The financial year also saw continued efforts toward developing Vaahto Paper Technology’s service business branch. Service and maintenance operations, however, fell short of the objectives set for the period, especially during the first half of the financial year. Toward the end of the financial year, however, the market situation for short-circulation maintenance services improved and orders started accumulating.

The objective of the Vaahto Paper Technology business unit is to continue strengthening its position as a leading supplier of technologies and services for the international paper and cardboard market.

Vaahto Process Technology

Vaahto Process Technology’s turnover was 15.7 MEUR (13.8 MEUR) and result an operating loss of 1.2 MEUR (operating profit of 1.9 MEUR). The result of the previous financial year was improved upon, thanks to sales profit of approximately 2.6 MEUR resulting from the sale of real estate in Pietarsaari and the sale of the HVAC business. Turnover increased from the reference period’s level by 14 per cent, but the result remained negative and was 0.4 MEUR weaker than that of the reference period (including real-estate transactions and the selling of business operations). The division’s negative operating result was principally caused by the low profitability of the tank business.

Vaahto Process Technology’s market situation in the vessel business was extremely weak. At the end of the financial year the order book started to increase, and the outlook for the next financial year is better.

Vaahto Process Technology’s market situation in the agitator business was good, and order book increased significantly in the course of the financial year. The agitator business objectives have been met, and the outlook for our agitator operations in the 2011–2012 financial year is good.

Profitability

Vaahto Group’s turnover during the financial year was 55.3 MEUR (35.2 MEUR) and operating loss 1.3 MEUR (operating loss 2.9 MEUR). The operating loss represented 2.3 per cent (8.1 per cent) of the turnover. The primary reason for the negative result was weak profitability in the tank business.

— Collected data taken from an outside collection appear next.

(* ===== verification/Prelude.v ===== *)
(** * A verification development for the Rust code of SecretNetwork

    SecretNetwork runs CosmWasm contracts inside an SGX enclave.  A node of the chain calls, through
    C bindings, a host library, which keeps code, storage and gas and calls the enclave.  A
    transaction reaches the enclave as an encrypted message with a signature; the enclave
    authenticates and decrypts it, runs the contract in a wasm interpreter under a gas limit,
    lets it read and write encrypted storage and query other contracts through calls to the
    untrusted host (ocalls), and encrypts the output for the user.  New nodes obtain the
    chain's seed by remote attestation.  Contracts are written against a standard library
    (numbers, storage traits) and a storage library (namespaces, typed buckets, transactions).
    Paths below are under src/cosmwasm, unless they start with go-cosmwasm.

    ** Files and the code they model

    Shared:
    - Prelude: results with panics ([result]), state passing ([M]), bytes, checked machine
      arithmetic, the tactics [inv_bind] and [inv_M].
    - Utf8: checking and repairing UTF-8, white space ([Text]).

    Libraries for contracts:
    - Math: packages/std/src/math.rs, errors/std_error.rs ([Uint128], [Decimal], their text).
    - Storage: packages/std/src/storage.rs, traits.rs, iterator.rs.  The trait [Storage] is a
      class; what clients may rely on are the classes [StorageLaws] and [RangeLaws];
      [MemoryStorage] is an instance of all three.
    - Transactions: packages/storage/src/transactions.rs.
    - Prefixed: packages/storage/src/length_prefixed.rs, namespace_helpers.rs,
      prefixed_storage.rs; a prefixed store is again an instance of the storage classes.
    - Typed: packages/storage/src/type_helpers.rs, typed.rs, singleton.rs, bucket.rs,
      sequence.rs over any store and any codec ([Serde], [SerdeLaws]).
    - Handles: the read-only and the constructing parts of the same files, as handles over a
      store ([ReadonlyStorage]).
    - Std: packages/std/src/types.rs, coins.rs, init_handle.rs and the host traits.
    - Querying: packages/std/src/query.rs, mock.rs, memory.rs, imports.rs, exports.rs and the
      codecs: queries, the mocks contracts are tested with, and the calling convention.
    - Encoding: packages/std/src/encoding.rs, addresses.rs and the text forms of math.rs, with
      their copies in the enclave (wasmi-runtime/src/cosmwasm/encoding.rs, math.rs, types.rs).
    - Wire: the JSON documents of messages, responses and queries as both sides declare them
      (std/src/init_handle.rs, query.rs, types.rs and wasmi-runtime/src/cosmwasm).
    - GuestMemory, GuestImports, GuestExports: packages/std/src/memory.rs, imports.rs, exports.rs
      and entry_points.rs as programs of the machine of Runtime; GuestArena: an allocator for
      them; GuestLink: a contract linked to the enclave; MeteredContract: the same contract with
      gas metering in it; CallPath: one contract calls another, from the sender's message to the
      receiver's function and back; ContractState: what a contract means on a plain map, and when
      an encrypted store represents such a map.
    - DebugPrint: packages/std/src/debug_print.rs, the import it calls, contracts/debug-print.
    - Schema: packages/schema/src.
    - UnitTests: the assertions of the unit tests of some of these files, on the definitions.

    Contracts (contracts/): Erc20, Staking, Queue, Escrow, and in Contracts burner, hackatom,
    reflect, mint, gov and dist.

    The enclave (packages/wasmi-runtime/src):
    - Crypto: crypto (key_manager.rs, keys.rs, kdf.rs, hmac.rs, sha.rs, aes_siv.rs, ed25519.rs,
      storage.rs), consts.rs.
    - SecretMsg: wasm/types.rs, io.rs and the types of cosmwasm/types.rs.
    - Signatures: crypto/secp256k1.rs, multisig.rs.
    - Validation: wasm/contract_validation.rs.
    - EnclaveDb: wasm/db.rs, errors.rs over any host.
    - QueryChain: recursion_depth.rs (Module [Recursion]), wasm/query_chain.rs.
    - Runtime: wasm/gas.rs, wasm/runtime/contract.rs, externals.rs, engine.rs; a contract is
      any program of memory steps and host calls.
    - Operations: wasm/contract_operations.rs, memory.rs: the entry points [init], [handle]
      and [query] composed from all of the above.
    - Metering: what inject_gas_counter, called there, adds to a module: calls of the host
      function [gas]; a program with such calls against the program without.
    - Ecalls: exports.rs (Module [Buffers]: the table of buffers the host allocates; the
      ecalls), oom_handler.rs (Module [Safety]), results.rs.
    - Logging: lib.rs, logger.rs.
    - Cert, Report, Attestation, Registration: registration/cert.rs, report.rs, attestation.rs
      and hex.rs, and seed_exchange.rs, onchain.rs, offchain.rs with utils.rs and storage.rs;
      SigningCert: percent decoding against a reference encoder, and the chain of certificates
      it is used for; HardwareMode: making and checking a certificate of hardware mode, end to
      end.

    The host (packages/sgx-vm/src and go-cosmwasm/src):
    - SgxVm: wasmi/exports.rs, results.rs, wrapper.rs, context.rs, instance.rs, calls.rs,
      ffi.rs and the errors; SgxVmFacts: its properties over sequences of calls.
    - WasmCheck: features.rs, compatability.rs, checksum.rs, cache.rs of the host and
      wasm/runtime/import_resolver.rs of the enclave, which must agree.
    - WasmerHost, WasmerInstance: the engine that ran contracts on the host before the enclave:
      memory.rs, imports.rs, conversion.rs, the gas of context.rs, backends, middleware,
      modules.rs, and its parts of instance.rs and calls.rs; Engines: it and the enclave on one
      memory.
    - HostMocks: testing (storage.rs, mock.rs, querier.rs, instance.rs).
    - GoBindings: go-cosmwasm/src: lib.rs, memory.rs, db.rs, iterator.rs, querier.rs, api.rs,
      error.
    - EndToEnd: a transaction through the bindings, the host, the enclave and the contract, and
      back to the store of the chain; the ecall of [Module::handle] in wasmi/wrapper.rs.
    - RegistrationHost: enclave.rs, seed.rs, attestation.rs of the host and the entry points of
      lib.rs for registration.

    ** How state and effects are modelled

    A Rust [Result] that may also panic is [result]; a function with [&mut] state maps the
    old state to the new one and a [result], so that writes made before an early return
    stay.  Machine integers are [Z] with the checks, saturation or wrap-around of the source
    written out.  The host of the enclave is the class [Host]: an arbitrary function from the
    history of ocalls to an answer; histories are explicit ([Trace]), so theorems speak about
    which ocalls happened and in which order.  SgxVm defines such a host from a storage
    ([VmStorage]), GoBindings such a storage from the callbacks of the chain ([GoDb]).  Memory that
    crosses the borders is explicit: the table of enclave buffers, the boxes of the host, the
    allocations of the bindings.  The global key manager is an argument ([Keychain]), and in
    Registration a part of the node's state that is loaded at its first use.

    ** Parameters

    Code that is not in the repository is a class of operations, with the documented
    behaviour the theorems use in a second class: [Primitives], [PrimitiveLaws] and [DhLaws]
    (SHA-256, HMAC, HKDF, AES-SIV, X25519, ECDSA, RIPEMD-160; random bytes are arguments),
    [SgxFs] and [UntrustedFs] (files), [Codecs], [Json] and their laws (base64, hex, bech32,
    serde_json), [Prost] (length delimiters), [Serde] (serde-json-wasm), [WasmMemory],
    [WasmLoader] (parity-wasm, pwasm-utils, wasmi), [Host], [Api] and [Querier] (the chain),
    [GoDb] (the callbacks of the chain), [CertTools] with [CertLaws] (DER), [Webpki],
    [ReportJson], [IasConnection], [Quoting], [SgxRuntime] and [SgxUae] (X.509, JSON, TLS and
    HTTP, the SGX instructions, the quoting enclave, the SGX runtime), [JsonText] with its laws
    (JSON text of a document), [GuestMemory.Allocator] (the allocator of a contract) and
    [SgxVm.Allocator] (of the host), and [WasmerMemory] (memory behind wasmer's pointers, with an
    instance over any [WasmMemory] in Engines).  Allocation is a parameter that may fail.  Each
    class has a concrete instance (names starting with [demo_]) at which the theorems are
    applied.  No law says that a hash has no collisions: binding theorems name the two strings
    that would have to collide.  inject_gas_counter is taken at its word: it puts calls of [gas]
    into a module and changes nothing else ([Metering.metered_exports]), and the loader at which the
    theorems are applied does so.

    ** What is shown

    - The whole stack (EndToEnd): any sequence of transactions of a contract through the bindings,
      the host and the enclave, failed ones among them, is a sequence of calls of the contract's
      function on a map, which the encrypted store of the chain represents; a transaction the
      enclave accepts returns, with the output of that function encrypted for its sender.  The
      theorems name their conditions: buffers for values can be allocated in the enclave
      ([buffers_fit]), no two of the contract's keys have one digest ([fields_distinct]), the heap
      is enough ([heap_enough]), and for the second there is gas for the function and for metering,
      or running out of gas is a second outcome.
    - Metering: a metered program makes the same ocalls, up to the gas its queries are given, and
      ends with the same result as the original, or gas is depleted; it always ends.
    - Entry points (Operations): no ocall happens and nothing is returned by [handle] before
      authentication, authorisation and decryption succeeded; a query never writes; the key
      an [init] hands out is the one a later [handle] accepts; memory is bounded.
    - Authentication (Validation, Signatures): contract keys bind address and code; callback
      signatures bind sender, message and funds; a call between contracts is accepted by its
      receiver; multisignatures consist of valid signatures, and the same one may be counted
      repeatedly.
    - Messages (SecretMsg, QueryChain): exact wire format, encryption of every part of an
      output, delivery of nested queries and of their answers, the bound on nesting.
    - State (EnclaveDb, Crypto): the encrypted storage behaves as a map per contract; keys in
      memory are those a restart rebuilds.
    - Registration: the seed is released only to keys of attested enclaves; a new node that
      went through the exchange, called through the bindings, has the chain's keys from its next
      start on; the ecall on the chain returns unless the memory reserve fails; a quote that the host replaced is not reported; quotes are
      read as documented; which comments of a certificate can be read back; in hardware mode,
      on a platform and with a service that do what Intel documents, the certificate a node
      makes for its key is accepted for that key.
    - The border (Ecalls): no buffer is freed twice or read after it was freed, whatever
      pointers the host passes; an ecall returns whatever the contract does, unless the memory
      reserve cannot be built or refilled, which happens outside of what is caught; the reserve,
      once restored, is above its minimum, and a short one is never completed.
    - Execution (Runtime): gas stays within the limit for any contract; regions round trip.
    - The host (SgxVm, SgxVmFacts): it answers ocalls as the enclave's theorems assume of an
      honest host; errors of the chain survive the enclave; gas and writes of sequences of
      calls are accounted for; where a failed allocation hides a value.
    - Uploads (WasmCheck): what a contract that was accepted imports resolves in the enclave,
      to host functions of the right type; stored code stays loadable.
    - Bindings (GoBindings): a call through them leaves in the chain's store what the enclave
      wrote; results and errors reach the caller; which memory is freed, and what leaks.
    - Storage library: a transaction refines the committed store; atomicity; isolation of
      namespaces; exact ranges, and where ranges over namespaces ending in byte 255 fail.
    - Contracts: supply of the ERC20 token, exact transfers; books, share value and payouts
      of the staking derivative over all reachable states; the queue is first in first out
      and can always be drained; the escrow pays once, to the right side; which messages of
      hackatom return.
    - Numbers and texts (Math, Encoding): printing and parsing, rounding; the library and the
      enclave's copy of it parse and print alike, and where their arithmetic differs.
    - The contract's side (GuestLink, GuestExports): a contract linked to the enclave through
      regions of its own memory behaves as if it called the enclave's services directly, and
      its sealed result is that of its function; which regions a range reads too late.
    - Between contracts (CallPath): a message that one contract sends runs the other's function on
      exactly what was sent; a query is answered with what the queried function returns.
    - The border in JSON (Wire): what a contract returns is read as what it meant, queries and
      answers cross, the environment arrives; which documents are refused.
    - Logging: a production build prints nothing below its level, whatever the host asks for.
    - The old engine (WasmerHost, WasmerInstance, Engines): gas is charged exactly and reports add
      up, a query writes nothing through any import, only listed operators compile; the enclave
      reads and writes what it did, with fewer checks.
    - Test backend (HostMocks): it answers as the mocks of the library do, with its gas.
    - Schema: which files are written and cleaned.

    ** Fuel and bounds

    [Runtime.run] takes fuel for the steps of a contract; theorems hold for every amount of fuel,
    and those that say that a call returns give an amount that is enough, and every larger one.
    A contract is a tree of steps in which every path ends, so enough fuel exists
    ([Metering.run_ends]); a loop that only gas would stop is not such a tree.  In EndToEnd an ecall without enough fuel has
    a status other than success, so that nothing is concluded from it.  The endless loops of hackatom take fuel in the
    same way, and are shown never to return.  [Signatures.decode_loop] gets the length of its
    input, which is enough ([decode_loop_enough]).  39 digits print every [u128], and 20 every
    length.

    ** Not modelled

    AES-GCM, all of which is commented out; the typed calls of the wasmer engine, which are
    commented out too; wasm instructions and the compilers; the characters of JSON text beyond
    [JsonText]; the update advice printed by registration; that unwinding finds memory in the
    reserve freed for it; locks between threads of the enclave; build scripts; the Go modules and the
    JavaScript clients, which are not Rust.

    ** What is left

    Of the Rust sources: conversions of one line, declarations of foreign functions and unit
    tests.  Of the compositions: queries that a contract makes during a transaction are answered
    by the querier of the chain, whose own call of the bindings CallPath follows but EndToEnd
    does not nest. *)

From Stdlib Require Export ZArith Lia List.
From Stdlib Require Export Strings.Byte.
From stdpp Require Export base tactics option list list_numbers numbers strings sorting.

We improved on the result of the previous financial year through sales profit of approximately 4.6 MEUR from the sale of real estate in Tampere and Pietarsaari and the sale of the Group’s HVAC business. Turnover increased by 57 per cent from the reference period’s level, and the result for the financial year showed an increase of approximately 6.2 MEUR from the previous financial year’s figure (including the real-estate transactions and the sale of business operations).

Financing

The cash flow of the Group’s business operations was -3.8 MEUR (-16.0 MEUR). The Group’s net financing costs came to 0.6 MEUR (1.0 MEUR). The cash flow for investments made during the financial year was 7.1 MEUR (-0.3 MEUR). The Group’s consolidated balance sheet total was 36.5 MEUR (39.0 MEUR), with an equity ratio of 17.8 per cent (21.8 per cent).

Important changes were made in the Group’s financing arrangements during the financial year under review. The Group sold real estate in Tampere and Pietarsaari during the previous financial year, but the payment was received only in September 2010. The purchase price, approximately eight million euros, was primarily used to pay off bank and pension loans.

The Group is constantly monitoring and tracking the level of financing required for its operations, to ensure the availability of sufficient liquid assets to finance the Group’s operations and repay its loans.  Availability of the working capital required by the Group’s normal operations is aimed to ensure by means of sufficient financing instruments.

The Group’s financing agreement includes covenant condition restrictions that are specified in more detail in Item 27 of the Notes to the Consolidated Financial Statements, “Financial Risk Management”.

Investments

The Group’s capital expenditure during the financial year was 1.9 MEUR (0.8 MEUR), mostly consisting of small-scale machine and equipment investments.

Information systems

Development of the Group’s information administration efforts and information systems was continued in accordance with the centralised model.

Research and development

The Group’s research and development activities focused on expansion of Vaahto Paper Technology’s service business product range and improvement to the competitive features of the key components of paper and cardboard machines. The scope of research and development activities remains at the level seen in the previous financial year.

Human resources

The average number of personnel employed by the Group during the financial year was 348 (371).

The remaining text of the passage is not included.